- _What is needed_
Please print the data that follows, keeping every line exact.

Data supplied section start

(* ===== verification/_CoqProject ===== *)
-Q . S2P
Prelude.v
Libc.v
Files.v
Db.v
DbFormat.v
DbWp.v
DbChain.v
DbOps.v
DbSpec.v
DbScan.v
DbLocks.v
DbTheorems.v
Inotify.v
InotifyCache.v
InotifyInv.v
InotifyLoop.v
InotifyToy.v
InotifyTheorems.v
PrintQueue.v
Print.v
PrintFormat.v
PrintOps.v
PrintStatus.v
PrintTurn.v
PrintMessage.v
PrintClient.v
PrintTheorems.v
Calld.v
CalldOps.v
CalldTheorems.v
Sem.v
SemInv.v
SemSteps.v
SemTheorems.v
Acl.v
AclSpec.v
AclTheorems.v
GetNum.v
SockIo.v
SockIoSpec.v
Sockets.v
SeqNum.v
SockTheorems.v
Opend.v
OpendOps.v
OpendLoop.v
OpendTheorems.v
IoMem.v
IoTheorems.v
Threads.v
ThreadsTheorems.v
Motor.v
ShmXfr.v
ShmXfrTheorems.v
Ftw.v
FtwTheorems.v
TtyModes.v
TtyTheorems.v
Env.v
CondVar.v
SvMsg.v
MultiJoin.v
FileLocks.v
PidFile.v
FcntlCmd.v
FileLockTheorems.v
SimpleInit.v
Diag.v
TellWait.v
Popen.v
SysFn.v
SvInit.v
Call.v
CallTheorems.v
CallCopy.v
Daemon.v
PrintMain.v
OpenFe.v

Data supplied section end

- _Result of this exercise_
(* ===== verification/_CoqProject ===== *)
-Q . S2P
Prelude.v
Libc.v
Files.v
Db.v
DbFormat.v
DbWp.v
DbChain.v
DbOps.v
DbSpec.v
DbScan.v
DbLocks.v
DbTheorems.v
Inotify.v
InotifyCache.v
InotifyInv.v
InotifyLoop.v
InotifyToy.v
InotifyTheorems.v
PrintQueue.v
Print.v
PrintFormat.v
PrintOps.v
PrintStatus.v
PrintTurn.v
PrintMessage.v
PrintClient.v
PrintTheorems.v
Calld.v
CalldOps.v
CalldTheorems.v
Sem.v
SemInv.v
SemSteps.v
SemTheorems.v
Acl.v
AclSpec.v
AclTheorems.v
GetNum.v
SockIo.v
SockIoSpec.v
Sockets.v
SeqNum.v
SockTheorems.v
Opend.v
OpendOps.v
OpendLoop.v
OpendTheorems.v
IoMem.v
IoTheorems.v
Threads.v
ThreadsTheorems.v
Motor.v
ShmXfr.v
ShmXfrTheorems.v
Ftw.v
FtwTheorems.v
TtyModes.v
TtyTheorems.v
Env.v
CondVar.v
SvMsg.v
MultiJoin.v
FileLocks.v
PidFile.v
FcntlCmd.v
FileLockTheorems.v
SimpleInit.v
Diag.v
TellWait.v
Popen.v
SysFn.v
SvInit.v
Call.v
CallTheorems.v
CallCopy.v
Daemon.v
PrintMain.v
OpenFe.v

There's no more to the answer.